The sponsorship revenue allocated to an event is recognized when the event is
conducted.
Revenues and related costs from the sale of merchandise to retail customers,
internet sales and direct sales to dealers are recognized at the time of sale.
Accounts Receivable. We regularly review the collectability of our accounts
receivable. An allowance for doubtful accounts is estimated based on historical
experience of write-offs and future expectations of conditions that might impact
the collectability of accounts.
Business Combinations. All business combinations are accounted for under the
purchase method. Whether net assets or common stock is acquired, fair values are
determined and assigned to the purchased assets and assumed liabilities of the
acquired entity. The excess of the cost of the acquisition over fair value of
the net assets acquired (including recognized intangibles) is recorded as
goodwill. Business combinations involving existing motorsports entertainment
facilities commonly result in a significant portion of the purchase price being
allocated to the fair value of the contract-based intangible asset associated
with long-term relationships manifest in the sanction agreements with
sanctioning bodies, such as NASCAR, Grand American and/or IRL. The continuity of
sanction agreements with these bodies has historically enabled the facility
operator to host motorsports events year after year. While individual sanction
agreements may be of terms as short as one year, a significant portion of the
purchase price in excess of the fair value of acquired tangible assets is
commonly paid to acquire anticipated future cash flows from events promoted
pursuant to these agreements which are expected to continue for the foreseeable
future and therefore, in accordance with SFAS No. 141, are recorded as
indefinite-lived intangible assets recognized apart from goodwill.

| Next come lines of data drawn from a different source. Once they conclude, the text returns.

(** A heap with one object of each kind the dispatcher tells apart, and
    the argument tuples to pass them. *)
Definition objects : list (addr * PyObject) := [
  (1, object PyNone_Type DOther);
  (2, object PyBool_Type (DLong 1));
  (3, object PyLong_Type (DLong 42));
  (4, object PyFloat_Type DOther);
  (5, object (Markup PyUnicode_Type) (DUnicode (units "<em>safe</em>")));
  (6, object PyUnicode_Type (DUnicode (units "<b>" ++ DQUOTE :: units "hi" ++ DQUOTE :: units " & 'bye'</b>")));
  (7, object PyUnicode_Type (DUnicode (units "plain text")));
  (8, object (PyHeapType "Count" PyLong_Type) (DLong 7));
  (9, object (PyHeapType "Broken" PyBaseObject_Type) DOther);
  (10, object (PyHeapType "Unprintable" PyBaseObject_Type) DOther);
  (11, object PyUnicode_Type (DUnicode (units "<i>trusted</i>")));
  (12, object (PyHeapType "method" PyBaseObject_Type) (DTuple [11]));
  (13, object (PyHeapType "Trusted" PyLong_Type) (DTuple [12]));
  (14, object PyUnicode_Type (DUnicode (units "<")));
  (20, object PyBaseObject_Type DOther);
  (21, object PyBaseObject_Type (DTuple [1]));
  (22, object PyBaseObject_Type (DTuple [2]));
  (23, object PyBaseObject_Type (DTuple [3]));
  (24, object PyBaseObject_Type (DTuple [4]));
  (25, object PyBaseObject_Type (DTuple [5]));
  (26, object PyBaseObject_Type (DTuple [6]));
  (27, object PyBaseObject_Type (DTuple [7]));
  (28, object PyBaseObject_Type (DTuple [8]));
  (29, object PyBaseObject_Type (DTuple [9]));
  (30, object PyBaseObject_Type (DTuple [10]));
  (33, object PyBaseObject_Type (DTuple [13]));
  (34, object PyBaseObject_Type (DTuple [14]))
]%positive.

Definition world_with (free : Z) : world :=
  {| py := {| heap := list_to_map objects; curexc := None; mem_free := free |};
     esc_calls := [] |}.

End Interp.

(** ** Worlds for the further properties *)

(** Three texts, the third the concatenation of the first two. *)
Definition concat_world : world :=
  {| py := {| heap := list_to_map [
                (1, Interp.object PyNone_Type DOther);
                (2, Interp.object PyUnicode_Type (DUnicode (units "a<")));
                (3, Interp.object PyUnicode_Type (DUnicode (units "&b")));
                (4, Interp.object PyUnicode_Type (DUnicode (units "a<&b")))]%positive;
              curexc := None; mem_free := 1000 |};
     esc_calls := [] |}.

(** The world a run leaves, for running again in it. *)
Definition world_after (r : outcome (option addr * world)) (w : world) : world :=
  match r with
  | Ret (_, w') => w'
  | _ => w
  end.

(** The object a run returns. *)
Definition returned (r : outcome (option addr * world)) : option addr :=
  match r with
  | Ret (x, _) => x
  | _ => None
  end.

(** ** The tables after initialisation *)

Section Tables.

Variable imp : string -> option pymodule.
Local Abbreviation g := (loaded imp).

Lemma delta_len_table :
  escaped_chars_delta_len g =
  store (store (store (store (store (replicate 63 0) AMP 4) SQUOTE 4) DQUOTE 4) GT 3) LT 3.
Proof. unfold loaded, init_constants. destruct (imp _); reflexivity. Qed.

Lemma repl_table :
  escaped_chars_repl g =
  store (store (store (store (store (replicate 63 None)
    DQUOTE (Some (UNICHR "&#34;"))) SQUOTE (Some (UNICHR "&#39;")))
    AMP (Some (UNICHR "&amp;"))) LT (Some (UNICHR "&lt;"))) GT (Some (UNICHR "&gt;")).
Proof. unfold loaded, init_constants. destruct (imp _); reflexivity. Qed.

Lemma delta_len_lookup (n : nat) :
  (n < 63)%nat ->
  escaped_chars_delta_len g !! n = Some (delta_length (N.of_nat n)).
Proof.
  rewrite delta_len_table. intros Hn.
  do 63 (destruct n as [|n]; [reflexivity|]). lia.
Qed.
(** * Portfolio API: the keyword ranking endpoint and the generic CRUD helpers

    A shallow embedding of [src/main.py].  Python values are modelled as
    follows.

    - A [str] is a [string]: a sequence of bytes.  Case folding and
      whitespace are the ASCII ones; bytes above 127 (the UTF-8 encoding of
      other characters, such as the dash of the summary sentence) are carried
      unchanged.
    - A document (a Python [dict] with [str] keys) is a [gmap string value].
    - The values a document holds are [None], booleans, integers, strings,
      lists of strings (every list field of [src/schemas.py] is declared
      [List[str]]), store identifiers and datetimes.
    - An exception is a value of [error]; code that can raise returns a
      [result].
    - The document store is explicit state: a map from collection names to
      the documents of the collection in the order in which an unsorted
      [find] returns them. *)

From Stdlib Require Import ZArith String Ascii List Lia Bool Permutation Sorted.
From Stdlib Require DecimalString.
From stdpp Require Import base option gmap strings list.

Open Scope string_scope.

(** ** Strings *)

Module PyStr.

Definition lower_ascii (c : ascii) : ascii :=
  let n := nat_of_ascii c in
  if (65 <=? n)%nat && (n <=? 90)%nat then ascii_of_nat (n + 32) else c.
(** The XP of two tables, one with [k] more completed tasks and [d] more
    bonus than the other, when the larger sum does not overflow. *)
Lemma xp_step (df df' : DataFrame) (bonus bonus' : Z) (st st' : stats) :
  (df' = [] -> df = []) ->
  calculate_stats df bonus = Some st ->
  calculate_stats df' bonus' = Some st' ->
  (df' <> [] ->
   -9223372036854775808 <= xp st
      + (Z.of_nat (List.length (filter Status df'))
         - Z.of_nat (List.length (filter Status df))) * 50
      + (bonus' - bonus) <= 9223372036854775807) ->
  xp st' = xp st
     + (Z.of_nat (List.length (filter Status df'))
        - Z.of_nat (List.length (filter Status df))) * 50
     + (bonus' - bonus).
Proof.
  intros Hempty E E' Hr.
  destruct (calculate_stats_Some df bonus st E) as (_ & _ & H0 & H1).
  destruct (calculate_stats_Some df' bonus' st' E') as (_ & _ & H0' & H1').
  set (c := Z.of_nat (List.length (filter Status df))) in *.
  set (c' := Z.of_nat (List.length (filter Status df'))) in *.
  assert (Hx : xp st = c * 50 + bonus
               \/ (df <> [] /\ xp st = wrap_int64 (c * 50 + bonus))).
  { destruct df as [|t df].
    - left. rewrite (H0 eq_refl). unfold c. cbn. lia.
    - right. split; [discriminate|]. now destruct H1 as [_ ->]. }
  assert (Hx' : (df' = [] /\ xp st' = c' * 50 + bonus')
                \/ (xp st' = wrap_int64 (c' * 50 + bonus')
                    /\ -9223372036854775808
                       <= xp st + (c' - c) * 50 + (bonus' - bonus)
                       <= 9223372036854775807)).
  { destruct df' as [|t df'].
    - left. split; [reflexivity|]. rewrite (H0' eq_refl). unfold c'. cbn. lia.
    - right. split; [now destruct H1' as [_ ->]|].
      apply Hr. discriminate. }
  clearbody c c'. clear H0 H1 H0' H1' E E' Hr.
  destruct Hx' as [[Hd Hx']|[Hx' Hr]], Hx as [Hx|[Hn Hx]];
    try (contradiction Hn; now apply Hempty);
    rewrite Hx', Hx in *; unfold wrap_int64 in *;
    Z.div_mod_to_equations; lia.
Qed.

(** X1.  The bonus for a defeated boss is one whole level: when
    [calculate_stats] returns for a bonus and for that bonus plus
    [BOSS_BONUS_XP], and the XP plus 500 is still an [int64], the 500 more
    bonus XP add 500 XP, raise the level by exactly one and leave the
    progress within the level where it was. *)
Theorem boss_bonus_is_one_level (df : DataFrame) (bonus : Z)
    (st st' : stats) :
  calculate_stats df bonus = Some st ->
  calculate_stats df (bonus + GameConfig.BOSS_BONUS_XP) = Some st' ->
  xp st + 500 < 9223372036854775808 ->
  xp st' = xp st + 500 /\ level st' = level st + 1
  /\ (progress st' == progress st)%Q.
Proof.
  intros E E' Hr.
  destruct (calculate_stats_Some df bonus st E) as (Hl & Hp & H0 & H1).
  destruct (calculate_stats_Some _ _ st' E') as (Hl' & Hp' & _).
  assert (Hlo : df <> [] -> -9223372036854775808 <= xp st).
  { intros Hne. destruct (H1 Hne) as [_ ->].
    pose proof (wrap_int64_range
      (Z.of_nat (List.length (filter Status df)) * 50 + bonus)).
    lia. }
  assert (Hxp : xp st' = xp st + 1 * 500).
  { rewrite (xp_step df df bonus (bonus + GameConfig.BOSS_BONUS_XP) st st'
               (fun H => H) E E'); unfold GameConfig.BOSS_BONUS_XP; [lia|].
    intros Hne. specialize (Hlo Hne). lia. }
  split; [lia|]. split.
  - rewrite Hl', Hl, Hxp, Z.div_add by discriminate. lia.
  - rewrite Hp', Hp, Hxp, Z.mod_add by discriminate. reflexivity.
Qed.

Lemma boss_bonus_is_one_level_witness :
  exists st st',
    calculate_stats [] 470 = Some st /\ calculate_stats [] 970 = Some st'
    /\ level st = 1 /\ level st' = 2.
Proof.
  exists (mkstats 470 1 (inject_Z 470 / inject_Z 500)),
         (mkstats 970 2 (inject_Z 470 / inject_Z 500)).
  assert (Hr : 470 + 500 < 9223372036854775808) by lia.
  destruct (boss_bonus_is_one_level [] 470 _ _ eq_refl eq_refl Hr)
    as (_ & Hlevel & _).
  repeat split.
Defined.

(** A task that is not completed changes nothing, on a table that is not
    empty or with a bonus that is an [int64]. *)
Lemma open_task_worth_nothing (df1 df2 : DataFrame) (t : Task) (bonus : Z) :
  Status t = false ->
  df1 ++ df2 <> [] \/ fits_int64 bonus = true ->
  calculate_stats (df1 ++ t :: df2) bonus
  = calculate_stats (df1 ++ df2) bonus.
Proof.
  intros Hs Hok. pose proof (count_insert df1 df2 t) as Hcount.
  rewrite Hs, Z.add_0_r in Hcount.
  unfold calculate_stats.
  destruct (df1 ++ df2) as [|u l] eqn:El.
  - destruct df1; [|discriminate El]. cbn [app] in *. subst df2.
    destruct Hok as [H|F]; [contradiction H; reflexivity|].
    cbn [empty negb map Pandas.sum fold_right Status].
    rewrite Hs. unfold mul, add, GameConfig.XP_PER_TASK.
    change (fits_int64 50) with true. cbv iota. rewrite F.
    apply fits_int64_iff in F.
    rewrite !wrap_int64_id by (cbn; lia). reflexivity.
  - assert (empty (df1 ++ t :: df2) = false) as ->
      by (destruct df1; reflexivity).
    cbn [empty negb]. rewrite !sum_Status_count, Hcount. reflexivity.
Qed.

(** X2.  One more completed task, put anywhere into the table, is worth
    exactly 50 XP and raises the level by one at most, as long as the XP
    plus 50 is still an [int64]; a task that is not completed is worth
    nothing, on a table that is not empty or with a bonus that is an
    [int64]. *)
Theorem task_worth (df1 df2 : DataFrame) (t : Task) (bonus : Z) :
  (Status t = true ->
   forall before after,
     calculate_stats (df1 ++ df2) bonus = Some before ->
     calculate_stats (df1 ++ t :: df2) bonus = Some after ->
     xp before + 50 < 9223372036854775808 ->
     xp after = xp before + 50
     /\ level before <= level after <= level before + 1)
  /\ (Status t = false ->
      df1 ++ df2 <> [] \/ fits_int64 bonus = true ->
      calculate_stats (df1 ++ t :: df2) bonus
      = calculate_stats (df1 ++ df2) bonus).
Proof.
  pose proof (count_insert df1 df2 t) as Hcount.
  split.
  - intros Hs before after E E' Hr. rewrite Hs in Hcount.
    destruct (calculate_stats_Some _ _ _ E) as (Hl & _ & H0 & H1).
    destruct (calculate_stats_Some _ _ _ E') as (Hl' & _ & _ & H1').
    assert (Hne : df1 ++ t :: df2 <> []) by (destruct df1; discriminate).
    destruct (H1' Hne) as [F _]. apply fits_int64_iff in F.
    assert (Hlo : -9223372036854775808 <= xp before).
    { destruct (df1 ++ df2) as [|u l] eqn:El.
      - rewrite (H0 eq_refl). lia.
      - destruct H1 as [_ ->]; [discriminate|].
        pose proof (wrap_int64_range
          (Z.of_nat (List.length (filter Status (u :: l))) * 50 + bonus)).
        lia. }
    assert (Hxp : xp after = xp before + 50).
    { rewrite (xp_step _ _ bonus bonus before after
                 (fun H => False_ind _ (Hne H)) E E'); [lia|].
      intros _. lia. }
    split; [exact Hxp|]. rewrite Hl', Hl, Hxp.
    Z.div_mod_to_equations. lia.
  - intros Hs Hok. now apply open_task_worth_nothing.
Qed.

Lemma task_worth_witness :
  let quest s := mkRow "quest" "" (mkdate 2026 11 4) (mktime 9 0 0 0)
                   (mktime 10 0 0 0) s "#3788d8" in
  (exists after,
      calculate_stats [quest true; quest true] 450 = Some after
      /\ xp after = 550)
  /\ calculate_stats [quest true; quest false] 450
     = calculate_stats [quest true] 450.
Proof.
  intros quest.
  destruct (task_worth [quest true] [] (quest true) 450) as [Hdone _].
  destruct (task_worth [quest true] [] (quest false) 450) as [_ Hopen].
  split.
  - eexists. split; [reflexivity|].
    refine (proj1 (Hdone eq_refl _ _ eq_refl eq_refl _)).
    cbn. lia.
  - apply (Hopen eq_refl). left. discriminate.
Defined.

Lemma render_hud_ok (df : DataFrame) (bonus streak : Z) (st : stats) :
  calculate_stats df bonus = Some st -> UI.render_hud st streak = Some tt.
Proof.
  intros E. destruct (progress_in_unit df bonus st E) as [H0 H1].
  unfold UI.render_hud, Streamlit.progress.
  rewrite (proj2 (Qle_bool_iff _ _) H0).
  rewrite (proj2 (Qle_bool_iff _ _) (Qlt_le_weak _ _ H1)). reflexivity.
Qed.

(** X3.  The progress bar of the head-up display never raises: whatever the
    task table and the bonus, also a negative one from a save file and one
    that made the XP wrap around, the progress of the stats that
    [calculate_stats] returns is within [0, 1], as [st.progress] wants. *)
Theorem render_hud_never_raises (df : DataFrame) (bonus streak : Z)
    (st : stats) :
  calculate_stats df bonus = Some st -> UI.render_hud st streak = Some tt.
Proof. apply render_hud_ok. Qed.

Lemma render_hud_never_raises_witness :
  exists st,
    calculate_stats [] (-20) = Some st /\ UI.render_hud st 0 = Some tt.
Proof.
  eexists. split; [reflexivity|].
  apply (render_hud_never_raises [] (-20) 0). reflexivity.
Defined.

(** X4.  The level that [calculate_stats] returns is at least 1 exactly
    when the XP it returns is not negative; a save file with a bonus
    negative enough gives a level of 0 or less. *)
Theorem level_positive_iff (df : DataFrame) (bonus : Z) (st : stats) :
  calculate_stats df bonus = Some st ->
  (1 <= level st <-> 0 <= xp st).
Proof.
  intros E. destruct (calculate_stats_Some df bonus st E) as (-> & _).
  Z.div_mod_to_equations. lia.
Qed.

Lemma level_positive_iff_witness :
  exists st, calculate_stats [] (-20) = Some st /\ ~ 1 <= level st.
Proof.
  eexists. split; [reflexivity|].
  intros H.
  apply (level_positive_iff [] (-20) _ eq_refl) in H.
  cbn in H. lia.
Defined.

End MoreStats.

(* ================================================================== *)
(** * 18. More on the streak *)
(* ================================================================== *)

Section MoreStreaks.
Import Datetime DateOrder Pandas Builtins GamificationService.

Lemma unique_from_length (l seen : list date) :
  (List.length (unique_from seen l) <= List.length l)%nat.
Proof.
  revert seen. induction l as [|d l IH]; intros seen; cbn [unique_from].
  - apply le_n.
  - destruct (existsb (date_eqb d) seen); cbn [List.length].
    + apply le_S, IH.
    + apply le_n_S, IH.
Qed.

Lemma dates_length (df : DataFrame) :
  (List.length (dates df) <= List.length (filter Status df))%nat.
Proof.
  unfold dates.
  rewrite <- (Permutation_length (sorted_reverse_Permutation _)).
  unfold unique. etransitivity; [apply unique_from_length|].
  rewrite length_map. unfold completed.
  rewrite (filter_ext (fun t : Task => Bool.eqb (Status t) true) Status);
    [apply le_n|].
  intros t. now destruct (Status t).
Qed.

Lemma walk_le (rest : list date) (cursor : date) (streak : Z) :
  walk cursor rest streak <= streak + Z.of_nat (List.length rest).
Proof.
  destruct (walk_run rest cursor streak) as (run & tail & -> & _ & _ & ->).
  rewrite length_app. lia.
Qed.

(** X5.  The streak is never negative and never more than the number of
    distinct days with a completed task, which is at most the number of
    completed tasks. *)
Theorem calculate_streak_bounds (today : date) (df : DataFrame) :
  0 <= calculate_streak today df <= Z.of_nat (List.length (dates df))
  /\ (List.length (dates df) <= List.length (filter Status df))%nat.
Proof.
  split; [|apply dates_length].
  destruct (dates df) as [|d0 rest] eqn:E.
  - rewrite (calculate_streak_none today df E). cbn. lia.
  - destruct (Z_le_gt_dec (days_between today d0) 1) as [Hle|Hgt].
    + rewrite (calculate_streak_alive today df d0 rest E Hle).
      pose proof (walk_ge rest d0 1). pose proof (walk_le rest d0 1).
      cbn [List.length]. lia.
    + rewrite (calculate_streak_broken today df d0 rest E) by lia.
      cbn [List.length]. lia.
Qed.

Lemma dates_ext (df df' : DataFrame) :
  (forall d, completed_on df d <-> completed_on df' d) ->
  dates df = dates df'.
Proof.
  intros H. apply descending_ext; try apply dates_descending.
  intros x. rewrite !dates_In. apply H.
Qed.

Capitalization and Depreciation Policies. Property and equipment are stated at
cost. Maintenance and repairs that neither materially add to the value of the
property nor appreciably prolong its life are charged to expense as incurred.
Depreciation and amortization for financial statement purposes are provided on a
straight-line basis over the estimated useful lives of the assets. When we
construct assets, we capitalize costs of the project, including, but not limited
to, certain pre-acquisition costs, permitting costs, fees paid to architects and
contractors, certain costs of our design and construction subsidiary, property
taxes and interest.
We must make estimates and assumptions when accounting for capital expenditures.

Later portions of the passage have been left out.